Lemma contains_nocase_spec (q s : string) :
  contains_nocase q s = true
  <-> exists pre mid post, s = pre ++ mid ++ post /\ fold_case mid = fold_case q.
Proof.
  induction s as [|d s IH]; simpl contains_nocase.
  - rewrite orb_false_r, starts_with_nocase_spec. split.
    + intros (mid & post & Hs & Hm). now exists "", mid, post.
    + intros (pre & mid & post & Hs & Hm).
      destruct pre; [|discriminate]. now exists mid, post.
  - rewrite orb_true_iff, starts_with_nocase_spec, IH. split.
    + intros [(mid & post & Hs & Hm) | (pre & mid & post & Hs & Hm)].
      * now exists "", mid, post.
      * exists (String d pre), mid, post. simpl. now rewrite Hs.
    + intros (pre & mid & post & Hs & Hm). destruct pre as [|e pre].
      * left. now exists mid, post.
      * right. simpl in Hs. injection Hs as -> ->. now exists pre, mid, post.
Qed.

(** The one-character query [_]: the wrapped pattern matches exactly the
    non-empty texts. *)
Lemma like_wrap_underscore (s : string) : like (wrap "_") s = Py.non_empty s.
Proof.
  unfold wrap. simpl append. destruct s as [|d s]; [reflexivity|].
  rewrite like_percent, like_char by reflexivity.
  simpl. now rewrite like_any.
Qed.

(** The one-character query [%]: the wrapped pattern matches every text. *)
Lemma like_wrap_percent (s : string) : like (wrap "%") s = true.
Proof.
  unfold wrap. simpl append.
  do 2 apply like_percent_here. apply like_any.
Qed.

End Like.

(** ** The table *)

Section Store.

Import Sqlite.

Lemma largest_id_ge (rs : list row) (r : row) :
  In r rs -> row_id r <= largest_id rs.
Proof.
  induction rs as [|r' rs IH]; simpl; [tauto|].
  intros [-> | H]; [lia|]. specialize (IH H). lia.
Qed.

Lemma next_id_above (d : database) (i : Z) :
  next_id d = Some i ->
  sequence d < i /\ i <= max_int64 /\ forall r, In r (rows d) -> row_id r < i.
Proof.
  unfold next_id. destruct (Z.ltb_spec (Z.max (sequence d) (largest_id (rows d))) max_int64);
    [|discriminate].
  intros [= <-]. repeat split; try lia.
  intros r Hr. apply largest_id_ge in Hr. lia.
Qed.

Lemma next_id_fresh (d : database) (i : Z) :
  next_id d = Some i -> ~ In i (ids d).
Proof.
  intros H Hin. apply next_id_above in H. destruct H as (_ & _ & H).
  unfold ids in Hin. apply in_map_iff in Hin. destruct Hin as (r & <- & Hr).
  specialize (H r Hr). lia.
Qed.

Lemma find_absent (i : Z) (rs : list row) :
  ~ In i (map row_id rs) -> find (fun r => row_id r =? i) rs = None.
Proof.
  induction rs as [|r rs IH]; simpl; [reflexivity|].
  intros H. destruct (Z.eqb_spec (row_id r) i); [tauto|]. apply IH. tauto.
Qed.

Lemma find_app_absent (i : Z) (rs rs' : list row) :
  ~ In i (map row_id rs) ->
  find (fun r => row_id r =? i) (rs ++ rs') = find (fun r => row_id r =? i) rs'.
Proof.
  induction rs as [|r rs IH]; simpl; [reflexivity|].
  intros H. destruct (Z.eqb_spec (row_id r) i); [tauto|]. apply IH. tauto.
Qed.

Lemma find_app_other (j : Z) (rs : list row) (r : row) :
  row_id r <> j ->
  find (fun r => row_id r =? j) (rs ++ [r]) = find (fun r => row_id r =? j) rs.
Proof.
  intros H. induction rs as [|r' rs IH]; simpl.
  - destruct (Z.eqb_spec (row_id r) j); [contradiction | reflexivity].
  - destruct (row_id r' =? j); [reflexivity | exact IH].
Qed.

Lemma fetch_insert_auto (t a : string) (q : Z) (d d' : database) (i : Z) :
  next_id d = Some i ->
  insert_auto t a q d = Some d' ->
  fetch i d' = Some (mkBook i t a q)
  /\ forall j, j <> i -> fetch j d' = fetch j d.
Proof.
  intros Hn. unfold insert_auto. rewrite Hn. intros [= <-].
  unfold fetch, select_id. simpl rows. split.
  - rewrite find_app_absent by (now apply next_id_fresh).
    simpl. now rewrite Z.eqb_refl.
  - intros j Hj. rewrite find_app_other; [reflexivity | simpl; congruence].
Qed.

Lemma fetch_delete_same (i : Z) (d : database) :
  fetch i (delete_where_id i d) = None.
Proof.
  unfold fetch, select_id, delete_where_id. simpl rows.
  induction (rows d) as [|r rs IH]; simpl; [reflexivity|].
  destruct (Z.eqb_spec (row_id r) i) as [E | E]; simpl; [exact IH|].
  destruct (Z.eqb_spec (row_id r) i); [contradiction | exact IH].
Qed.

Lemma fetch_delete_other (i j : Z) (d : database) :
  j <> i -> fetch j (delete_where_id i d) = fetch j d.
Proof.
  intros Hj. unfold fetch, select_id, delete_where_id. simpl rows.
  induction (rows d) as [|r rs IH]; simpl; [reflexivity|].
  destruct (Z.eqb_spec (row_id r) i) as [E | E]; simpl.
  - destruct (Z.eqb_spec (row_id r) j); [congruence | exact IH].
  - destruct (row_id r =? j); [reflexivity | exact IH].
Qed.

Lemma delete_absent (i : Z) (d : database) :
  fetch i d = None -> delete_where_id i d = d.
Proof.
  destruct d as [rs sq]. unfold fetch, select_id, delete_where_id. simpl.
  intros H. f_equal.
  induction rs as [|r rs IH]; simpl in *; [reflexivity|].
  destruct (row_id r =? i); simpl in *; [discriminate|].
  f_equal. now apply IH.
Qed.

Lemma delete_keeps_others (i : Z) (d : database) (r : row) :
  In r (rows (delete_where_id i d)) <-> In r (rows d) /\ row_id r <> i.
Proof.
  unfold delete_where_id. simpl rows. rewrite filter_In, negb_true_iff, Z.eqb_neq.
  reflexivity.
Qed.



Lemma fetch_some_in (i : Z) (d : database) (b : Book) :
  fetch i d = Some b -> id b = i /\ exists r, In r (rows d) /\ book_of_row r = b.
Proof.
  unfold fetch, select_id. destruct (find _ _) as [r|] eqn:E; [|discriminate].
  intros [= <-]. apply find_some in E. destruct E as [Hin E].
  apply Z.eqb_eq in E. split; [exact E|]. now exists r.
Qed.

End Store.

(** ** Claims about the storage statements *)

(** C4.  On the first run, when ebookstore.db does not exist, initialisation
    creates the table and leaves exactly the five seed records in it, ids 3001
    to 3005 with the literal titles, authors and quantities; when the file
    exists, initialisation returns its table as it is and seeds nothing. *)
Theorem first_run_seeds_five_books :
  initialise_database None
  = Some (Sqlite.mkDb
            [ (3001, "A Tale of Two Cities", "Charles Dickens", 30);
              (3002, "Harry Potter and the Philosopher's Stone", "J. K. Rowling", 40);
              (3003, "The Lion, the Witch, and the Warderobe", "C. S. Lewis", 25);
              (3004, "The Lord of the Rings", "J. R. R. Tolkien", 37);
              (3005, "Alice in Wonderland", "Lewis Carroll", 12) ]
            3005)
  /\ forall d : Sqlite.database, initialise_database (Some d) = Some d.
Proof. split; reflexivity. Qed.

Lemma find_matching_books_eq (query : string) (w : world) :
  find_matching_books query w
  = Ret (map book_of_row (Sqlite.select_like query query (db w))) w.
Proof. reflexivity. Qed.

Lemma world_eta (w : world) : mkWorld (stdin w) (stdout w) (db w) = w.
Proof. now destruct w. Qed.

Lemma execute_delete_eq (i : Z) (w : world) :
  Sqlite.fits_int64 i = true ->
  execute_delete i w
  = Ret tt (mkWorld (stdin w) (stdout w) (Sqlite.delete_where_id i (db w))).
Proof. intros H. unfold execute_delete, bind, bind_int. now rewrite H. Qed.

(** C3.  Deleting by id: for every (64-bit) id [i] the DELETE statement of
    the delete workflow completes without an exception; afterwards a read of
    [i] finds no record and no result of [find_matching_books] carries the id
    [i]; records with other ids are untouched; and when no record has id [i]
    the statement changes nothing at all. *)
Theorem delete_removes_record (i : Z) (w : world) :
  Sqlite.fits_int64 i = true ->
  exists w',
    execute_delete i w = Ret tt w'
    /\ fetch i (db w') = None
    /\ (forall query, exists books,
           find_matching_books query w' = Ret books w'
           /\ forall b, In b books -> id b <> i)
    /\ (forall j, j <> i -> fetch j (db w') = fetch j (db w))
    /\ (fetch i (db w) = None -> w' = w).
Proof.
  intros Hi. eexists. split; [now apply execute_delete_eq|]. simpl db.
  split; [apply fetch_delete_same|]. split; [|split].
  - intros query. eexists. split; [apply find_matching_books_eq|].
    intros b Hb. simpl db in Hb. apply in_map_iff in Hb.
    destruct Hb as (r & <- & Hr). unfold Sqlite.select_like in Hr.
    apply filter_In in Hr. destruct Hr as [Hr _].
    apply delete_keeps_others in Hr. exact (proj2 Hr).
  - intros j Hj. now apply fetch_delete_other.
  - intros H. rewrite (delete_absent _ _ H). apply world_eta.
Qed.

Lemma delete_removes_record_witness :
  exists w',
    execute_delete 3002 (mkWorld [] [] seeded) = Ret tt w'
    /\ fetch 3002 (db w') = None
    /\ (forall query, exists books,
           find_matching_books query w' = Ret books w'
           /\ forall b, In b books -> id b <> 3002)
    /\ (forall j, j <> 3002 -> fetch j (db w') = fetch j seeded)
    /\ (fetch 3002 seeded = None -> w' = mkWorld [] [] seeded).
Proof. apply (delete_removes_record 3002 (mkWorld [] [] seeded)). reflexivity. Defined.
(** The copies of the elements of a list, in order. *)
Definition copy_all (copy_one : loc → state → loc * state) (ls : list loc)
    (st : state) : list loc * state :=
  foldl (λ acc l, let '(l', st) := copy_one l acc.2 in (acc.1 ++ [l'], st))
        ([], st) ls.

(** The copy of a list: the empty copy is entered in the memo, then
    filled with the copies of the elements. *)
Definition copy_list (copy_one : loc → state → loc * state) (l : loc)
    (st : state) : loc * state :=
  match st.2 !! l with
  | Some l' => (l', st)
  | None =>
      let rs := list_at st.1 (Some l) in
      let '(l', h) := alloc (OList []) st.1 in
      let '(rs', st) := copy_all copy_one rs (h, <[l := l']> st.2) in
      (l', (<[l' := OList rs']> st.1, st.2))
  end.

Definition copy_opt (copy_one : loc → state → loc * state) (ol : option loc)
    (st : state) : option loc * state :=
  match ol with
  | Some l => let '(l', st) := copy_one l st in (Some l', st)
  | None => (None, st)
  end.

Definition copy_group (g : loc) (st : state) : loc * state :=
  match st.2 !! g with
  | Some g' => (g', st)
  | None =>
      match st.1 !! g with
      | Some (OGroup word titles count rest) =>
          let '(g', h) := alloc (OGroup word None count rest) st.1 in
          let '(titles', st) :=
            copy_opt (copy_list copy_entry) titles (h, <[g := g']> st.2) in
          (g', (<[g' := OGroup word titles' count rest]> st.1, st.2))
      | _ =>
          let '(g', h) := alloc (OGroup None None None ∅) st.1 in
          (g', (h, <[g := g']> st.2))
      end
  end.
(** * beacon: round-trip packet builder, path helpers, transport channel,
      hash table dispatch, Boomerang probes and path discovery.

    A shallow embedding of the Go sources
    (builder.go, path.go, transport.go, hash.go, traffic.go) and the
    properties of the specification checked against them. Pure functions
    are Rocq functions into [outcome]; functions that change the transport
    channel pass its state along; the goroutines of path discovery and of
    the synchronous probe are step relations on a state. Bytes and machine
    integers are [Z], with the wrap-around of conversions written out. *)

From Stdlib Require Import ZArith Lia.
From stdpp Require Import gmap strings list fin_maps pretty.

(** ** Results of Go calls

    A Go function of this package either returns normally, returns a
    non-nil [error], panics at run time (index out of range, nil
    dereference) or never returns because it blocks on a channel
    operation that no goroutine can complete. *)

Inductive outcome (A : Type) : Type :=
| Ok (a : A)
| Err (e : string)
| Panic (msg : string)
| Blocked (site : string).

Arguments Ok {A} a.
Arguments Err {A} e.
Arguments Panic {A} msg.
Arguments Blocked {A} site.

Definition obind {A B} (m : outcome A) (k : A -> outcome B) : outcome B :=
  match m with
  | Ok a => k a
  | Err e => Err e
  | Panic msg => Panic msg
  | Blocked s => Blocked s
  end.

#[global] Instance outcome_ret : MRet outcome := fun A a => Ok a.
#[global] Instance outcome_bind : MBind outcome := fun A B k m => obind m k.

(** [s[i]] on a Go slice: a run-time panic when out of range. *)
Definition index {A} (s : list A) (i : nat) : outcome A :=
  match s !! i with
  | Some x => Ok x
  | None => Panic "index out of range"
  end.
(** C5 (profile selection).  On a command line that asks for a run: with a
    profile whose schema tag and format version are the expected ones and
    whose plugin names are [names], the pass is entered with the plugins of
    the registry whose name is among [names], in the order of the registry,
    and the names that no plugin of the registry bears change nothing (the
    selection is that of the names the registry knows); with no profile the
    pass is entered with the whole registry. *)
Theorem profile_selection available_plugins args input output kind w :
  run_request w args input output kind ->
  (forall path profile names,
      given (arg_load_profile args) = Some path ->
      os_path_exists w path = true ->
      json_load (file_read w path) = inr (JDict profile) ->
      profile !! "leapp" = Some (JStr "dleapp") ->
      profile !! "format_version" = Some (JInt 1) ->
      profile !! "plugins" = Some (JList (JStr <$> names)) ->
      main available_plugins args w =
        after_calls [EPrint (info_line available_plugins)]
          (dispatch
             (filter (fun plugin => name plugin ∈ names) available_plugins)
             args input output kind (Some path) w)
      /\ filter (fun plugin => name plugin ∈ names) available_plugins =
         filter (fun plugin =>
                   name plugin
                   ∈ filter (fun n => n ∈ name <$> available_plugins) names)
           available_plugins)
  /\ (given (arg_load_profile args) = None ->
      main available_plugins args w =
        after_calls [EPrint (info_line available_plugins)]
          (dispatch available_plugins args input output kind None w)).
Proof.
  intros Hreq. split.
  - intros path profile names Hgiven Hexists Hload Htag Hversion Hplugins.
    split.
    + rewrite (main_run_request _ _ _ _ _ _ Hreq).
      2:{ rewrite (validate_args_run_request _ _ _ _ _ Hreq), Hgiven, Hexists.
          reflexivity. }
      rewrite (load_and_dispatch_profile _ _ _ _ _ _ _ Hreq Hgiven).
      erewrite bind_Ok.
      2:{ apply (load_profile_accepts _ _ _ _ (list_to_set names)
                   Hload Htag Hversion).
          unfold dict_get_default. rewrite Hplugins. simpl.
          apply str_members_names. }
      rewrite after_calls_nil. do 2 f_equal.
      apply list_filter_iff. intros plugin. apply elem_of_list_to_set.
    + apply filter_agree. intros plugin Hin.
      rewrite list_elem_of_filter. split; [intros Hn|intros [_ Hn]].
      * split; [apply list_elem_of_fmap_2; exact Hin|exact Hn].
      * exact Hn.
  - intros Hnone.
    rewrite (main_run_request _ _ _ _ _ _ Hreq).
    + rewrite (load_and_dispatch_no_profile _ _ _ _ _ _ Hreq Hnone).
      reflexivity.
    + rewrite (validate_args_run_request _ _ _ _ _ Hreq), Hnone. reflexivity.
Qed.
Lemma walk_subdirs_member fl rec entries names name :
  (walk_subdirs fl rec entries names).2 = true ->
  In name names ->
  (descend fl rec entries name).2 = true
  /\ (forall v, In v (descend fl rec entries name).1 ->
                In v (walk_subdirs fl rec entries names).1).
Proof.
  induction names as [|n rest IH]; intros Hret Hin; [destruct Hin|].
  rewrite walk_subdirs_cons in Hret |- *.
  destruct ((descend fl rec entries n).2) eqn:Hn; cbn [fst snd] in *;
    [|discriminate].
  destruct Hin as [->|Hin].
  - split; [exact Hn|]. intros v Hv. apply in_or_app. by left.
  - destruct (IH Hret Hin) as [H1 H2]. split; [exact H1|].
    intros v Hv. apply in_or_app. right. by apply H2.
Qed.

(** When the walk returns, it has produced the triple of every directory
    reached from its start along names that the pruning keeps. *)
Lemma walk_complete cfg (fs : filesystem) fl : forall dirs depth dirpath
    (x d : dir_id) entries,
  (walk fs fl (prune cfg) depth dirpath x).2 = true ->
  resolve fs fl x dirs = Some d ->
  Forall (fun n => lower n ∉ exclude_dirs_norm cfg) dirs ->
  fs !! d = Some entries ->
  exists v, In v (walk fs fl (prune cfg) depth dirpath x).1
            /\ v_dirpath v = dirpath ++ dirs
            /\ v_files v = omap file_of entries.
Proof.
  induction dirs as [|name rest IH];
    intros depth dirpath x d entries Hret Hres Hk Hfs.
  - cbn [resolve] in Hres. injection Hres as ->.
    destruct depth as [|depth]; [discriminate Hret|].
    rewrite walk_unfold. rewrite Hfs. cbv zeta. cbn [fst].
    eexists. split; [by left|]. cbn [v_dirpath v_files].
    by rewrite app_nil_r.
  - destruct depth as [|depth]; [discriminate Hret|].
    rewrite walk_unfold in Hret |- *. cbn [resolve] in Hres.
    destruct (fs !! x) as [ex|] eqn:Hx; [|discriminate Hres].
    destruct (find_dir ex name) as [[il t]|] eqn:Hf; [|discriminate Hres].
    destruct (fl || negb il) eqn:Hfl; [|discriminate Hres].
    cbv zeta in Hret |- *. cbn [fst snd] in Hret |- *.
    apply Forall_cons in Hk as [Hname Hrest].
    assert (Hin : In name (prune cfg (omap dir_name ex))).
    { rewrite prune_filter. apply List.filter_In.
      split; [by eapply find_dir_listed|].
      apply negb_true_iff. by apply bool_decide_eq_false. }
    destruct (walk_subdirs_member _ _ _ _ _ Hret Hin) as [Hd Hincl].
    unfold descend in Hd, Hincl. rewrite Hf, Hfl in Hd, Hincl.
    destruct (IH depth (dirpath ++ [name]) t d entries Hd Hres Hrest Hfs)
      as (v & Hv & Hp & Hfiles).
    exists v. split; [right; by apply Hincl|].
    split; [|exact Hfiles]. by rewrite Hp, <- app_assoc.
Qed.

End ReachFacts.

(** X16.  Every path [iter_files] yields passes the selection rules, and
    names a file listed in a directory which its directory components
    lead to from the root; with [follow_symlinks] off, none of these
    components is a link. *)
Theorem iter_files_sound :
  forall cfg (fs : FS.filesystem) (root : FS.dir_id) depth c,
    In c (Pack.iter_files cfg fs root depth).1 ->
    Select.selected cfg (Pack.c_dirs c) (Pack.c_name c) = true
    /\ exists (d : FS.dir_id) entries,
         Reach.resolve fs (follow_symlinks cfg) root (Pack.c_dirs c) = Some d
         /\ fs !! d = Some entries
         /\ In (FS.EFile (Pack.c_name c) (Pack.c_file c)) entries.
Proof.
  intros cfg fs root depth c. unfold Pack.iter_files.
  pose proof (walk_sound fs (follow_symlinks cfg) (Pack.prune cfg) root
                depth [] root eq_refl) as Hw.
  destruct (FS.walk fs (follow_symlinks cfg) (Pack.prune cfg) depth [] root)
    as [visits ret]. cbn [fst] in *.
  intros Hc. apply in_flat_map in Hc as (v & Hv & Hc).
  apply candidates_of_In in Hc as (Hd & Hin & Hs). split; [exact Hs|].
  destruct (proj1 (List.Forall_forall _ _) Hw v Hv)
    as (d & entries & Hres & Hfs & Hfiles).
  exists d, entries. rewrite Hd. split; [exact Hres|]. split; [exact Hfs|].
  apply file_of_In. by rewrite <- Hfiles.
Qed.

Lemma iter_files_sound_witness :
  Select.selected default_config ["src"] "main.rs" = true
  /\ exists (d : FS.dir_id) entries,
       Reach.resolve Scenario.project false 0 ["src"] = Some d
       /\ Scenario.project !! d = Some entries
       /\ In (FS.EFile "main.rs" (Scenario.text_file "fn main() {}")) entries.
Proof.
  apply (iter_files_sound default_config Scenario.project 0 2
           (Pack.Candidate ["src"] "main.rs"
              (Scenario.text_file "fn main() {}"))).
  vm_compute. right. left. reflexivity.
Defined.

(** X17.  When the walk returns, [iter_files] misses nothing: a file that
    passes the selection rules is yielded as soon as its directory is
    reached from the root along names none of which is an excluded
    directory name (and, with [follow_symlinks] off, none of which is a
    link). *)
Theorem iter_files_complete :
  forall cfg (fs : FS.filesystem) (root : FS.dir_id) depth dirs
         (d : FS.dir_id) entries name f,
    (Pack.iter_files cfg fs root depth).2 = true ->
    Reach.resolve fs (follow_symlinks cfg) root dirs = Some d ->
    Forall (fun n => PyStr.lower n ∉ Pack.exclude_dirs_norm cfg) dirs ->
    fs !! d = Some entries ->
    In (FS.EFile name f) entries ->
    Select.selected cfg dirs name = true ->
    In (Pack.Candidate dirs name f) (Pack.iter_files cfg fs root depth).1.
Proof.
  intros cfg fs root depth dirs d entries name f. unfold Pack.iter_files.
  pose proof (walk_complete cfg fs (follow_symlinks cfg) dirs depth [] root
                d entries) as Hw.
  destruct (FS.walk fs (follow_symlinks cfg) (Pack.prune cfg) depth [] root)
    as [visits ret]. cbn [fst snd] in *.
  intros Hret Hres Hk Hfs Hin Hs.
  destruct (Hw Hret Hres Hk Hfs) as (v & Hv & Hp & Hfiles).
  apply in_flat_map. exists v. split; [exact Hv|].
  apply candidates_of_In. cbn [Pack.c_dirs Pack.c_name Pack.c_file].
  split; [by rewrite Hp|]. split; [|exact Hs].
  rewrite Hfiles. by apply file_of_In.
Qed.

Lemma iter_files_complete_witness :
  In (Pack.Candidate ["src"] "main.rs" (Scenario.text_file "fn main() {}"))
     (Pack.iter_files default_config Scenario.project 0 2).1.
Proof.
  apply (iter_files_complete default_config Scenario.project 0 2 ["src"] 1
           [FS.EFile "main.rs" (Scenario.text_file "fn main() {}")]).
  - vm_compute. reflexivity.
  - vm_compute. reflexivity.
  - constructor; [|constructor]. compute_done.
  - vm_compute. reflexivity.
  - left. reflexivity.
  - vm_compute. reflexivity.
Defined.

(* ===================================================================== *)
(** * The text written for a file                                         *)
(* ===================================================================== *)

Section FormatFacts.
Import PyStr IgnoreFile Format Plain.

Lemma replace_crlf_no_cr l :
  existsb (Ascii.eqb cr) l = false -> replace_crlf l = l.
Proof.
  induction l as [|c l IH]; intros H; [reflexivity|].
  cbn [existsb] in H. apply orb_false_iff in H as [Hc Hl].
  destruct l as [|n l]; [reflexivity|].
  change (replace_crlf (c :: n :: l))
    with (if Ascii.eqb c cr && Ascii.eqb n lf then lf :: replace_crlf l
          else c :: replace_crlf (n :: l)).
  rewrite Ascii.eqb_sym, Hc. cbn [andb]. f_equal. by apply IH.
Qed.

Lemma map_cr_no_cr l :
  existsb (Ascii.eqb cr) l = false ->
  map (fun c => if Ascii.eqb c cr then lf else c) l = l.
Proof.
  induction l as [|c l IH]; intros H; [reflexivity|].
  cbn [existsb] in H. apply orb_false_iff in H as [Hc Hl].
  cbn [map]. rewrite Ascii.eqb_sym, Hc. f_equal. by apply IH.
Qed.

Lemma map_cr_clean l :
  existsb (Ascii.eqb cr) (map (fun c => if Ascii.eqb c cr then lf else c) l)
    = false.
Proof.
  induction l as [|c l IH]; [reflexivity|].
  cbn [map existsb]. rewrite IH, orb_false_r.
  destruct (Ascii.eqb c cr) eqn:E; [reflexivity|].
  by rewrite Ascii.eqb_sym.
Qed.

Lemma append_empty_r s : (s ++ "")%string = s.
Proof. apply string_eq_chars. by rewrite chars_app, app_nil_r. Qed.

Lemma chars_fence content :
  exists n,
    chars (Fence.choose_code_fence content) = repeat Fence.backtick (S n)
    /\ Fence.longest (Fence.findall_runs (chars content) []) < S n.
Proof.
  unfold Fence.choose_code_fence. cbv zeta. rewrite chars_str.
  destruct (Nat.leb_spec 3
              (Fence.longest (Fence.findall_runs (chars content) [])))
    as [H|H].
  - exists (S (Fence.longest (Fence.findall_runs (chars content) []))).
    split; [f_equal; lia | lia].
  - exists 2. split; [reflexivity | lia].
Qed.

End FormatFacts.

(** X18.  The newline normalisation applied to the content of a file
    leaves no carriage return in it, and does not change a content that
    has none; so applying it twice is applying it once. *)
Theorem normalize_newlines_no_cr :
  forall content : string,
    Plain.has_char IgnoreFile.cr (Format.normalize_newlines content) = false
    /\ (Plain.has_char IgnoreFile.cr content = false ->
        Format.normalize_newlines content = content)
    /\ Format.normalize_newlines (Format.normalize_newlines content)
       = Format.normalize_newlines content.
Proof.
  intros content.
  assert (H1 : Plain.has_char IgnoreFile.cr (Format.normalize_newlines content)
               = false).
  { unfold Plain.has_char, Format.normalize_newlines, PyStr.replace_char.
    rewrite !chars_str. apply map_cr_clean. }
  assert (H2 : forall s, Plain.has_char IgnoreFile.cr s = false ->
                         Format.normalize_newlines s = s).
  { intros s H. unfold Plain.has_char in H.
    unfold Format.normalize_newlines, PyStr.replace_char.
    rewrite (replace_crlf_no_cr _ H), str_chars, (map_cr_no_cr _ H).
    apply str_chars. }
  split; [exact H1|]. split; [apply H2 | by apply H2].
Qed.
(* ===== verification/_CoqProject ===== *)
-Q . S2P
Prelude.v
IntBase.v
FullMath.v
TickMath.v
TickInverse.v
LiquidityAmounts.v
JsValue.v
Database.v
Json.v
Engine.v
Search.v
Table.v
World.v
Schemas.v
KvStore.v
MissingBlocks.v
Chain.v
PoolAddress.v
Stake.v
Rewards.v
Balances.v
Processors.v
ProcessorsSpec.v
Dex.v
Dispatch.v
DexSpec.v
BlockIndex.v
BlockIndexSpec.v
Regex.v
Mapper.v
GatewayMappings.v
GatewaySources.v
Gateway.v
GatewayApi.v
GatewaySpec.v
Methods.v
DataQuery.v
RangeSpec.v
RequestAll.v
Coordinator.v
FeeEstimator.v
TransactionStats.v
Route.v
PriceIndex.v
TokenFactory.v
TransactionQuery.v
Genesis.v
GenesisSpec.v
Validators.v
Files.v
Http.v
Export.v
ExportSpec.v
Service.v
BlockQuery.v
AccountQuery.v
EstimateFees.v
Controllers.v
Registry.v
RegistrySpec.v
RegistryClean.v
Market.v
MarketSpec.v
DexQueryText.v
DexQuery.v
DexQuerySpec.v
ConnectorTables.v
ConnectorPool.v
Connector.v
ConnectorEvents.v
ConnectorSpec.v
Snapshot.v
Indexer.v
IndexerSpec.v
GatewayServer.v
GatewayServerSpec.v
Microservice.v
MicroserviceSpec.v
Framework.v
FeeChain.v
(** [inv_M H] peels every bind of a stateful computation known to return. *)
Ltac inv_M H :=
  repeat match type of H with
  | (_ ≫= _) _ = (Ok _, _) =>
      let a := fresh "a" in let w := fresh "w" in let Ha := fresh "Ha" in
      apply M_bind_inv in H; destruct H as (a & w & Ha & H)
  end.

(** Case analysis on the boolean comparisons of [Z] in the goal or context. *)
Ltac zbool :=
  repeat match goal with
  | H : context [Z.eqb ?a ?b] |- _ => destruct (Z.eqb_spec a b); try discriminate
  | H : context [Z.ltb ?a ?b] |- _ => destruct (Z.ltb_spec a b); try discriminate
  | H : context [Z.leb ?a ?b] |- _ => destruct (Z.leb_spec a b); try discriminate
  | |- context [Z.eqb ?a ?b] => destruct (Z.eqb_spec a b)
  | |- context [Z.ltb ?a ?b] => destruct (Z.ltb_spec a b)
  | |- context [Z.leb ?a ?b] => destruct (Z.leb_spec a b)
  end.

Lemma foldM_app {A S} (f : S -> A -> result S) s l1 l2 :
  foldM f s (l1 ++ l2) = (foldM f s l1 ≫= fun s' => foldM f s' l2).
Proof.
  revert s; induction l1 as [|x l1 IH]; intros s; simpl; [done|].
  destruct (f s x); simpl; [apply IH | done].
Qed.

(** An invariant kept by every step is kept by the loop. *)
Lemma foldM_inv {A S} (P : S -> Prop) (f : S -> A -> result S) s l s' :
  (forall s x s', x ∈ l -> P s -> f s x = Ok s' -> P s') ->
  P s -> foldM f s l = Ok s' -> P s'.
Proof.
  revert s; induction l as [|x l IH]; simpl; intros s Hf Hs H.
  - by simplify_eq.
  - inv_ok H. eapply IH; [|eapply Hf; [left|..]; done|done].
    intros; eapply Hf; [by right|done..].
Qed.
· · ·
== Required work ==
Please reproduce exactly the lines in the listing above from the one containing "post & Hs & Hm)]." through the one containing "left. now exists mid, post.", both included, and nothing more.

== Final answer ==
    + intros [(mid & post & Hs & Hm) | (pre & mid & post & Hs & Hm)].
      * now exists "", mid, post.
      * exists (String d pre), mid, post. simpl. now rewrite Hs.
    + intros (pre & mid & post & Hs & Hm). destruct pre as [|e pre].
      * left. now exists mid, post.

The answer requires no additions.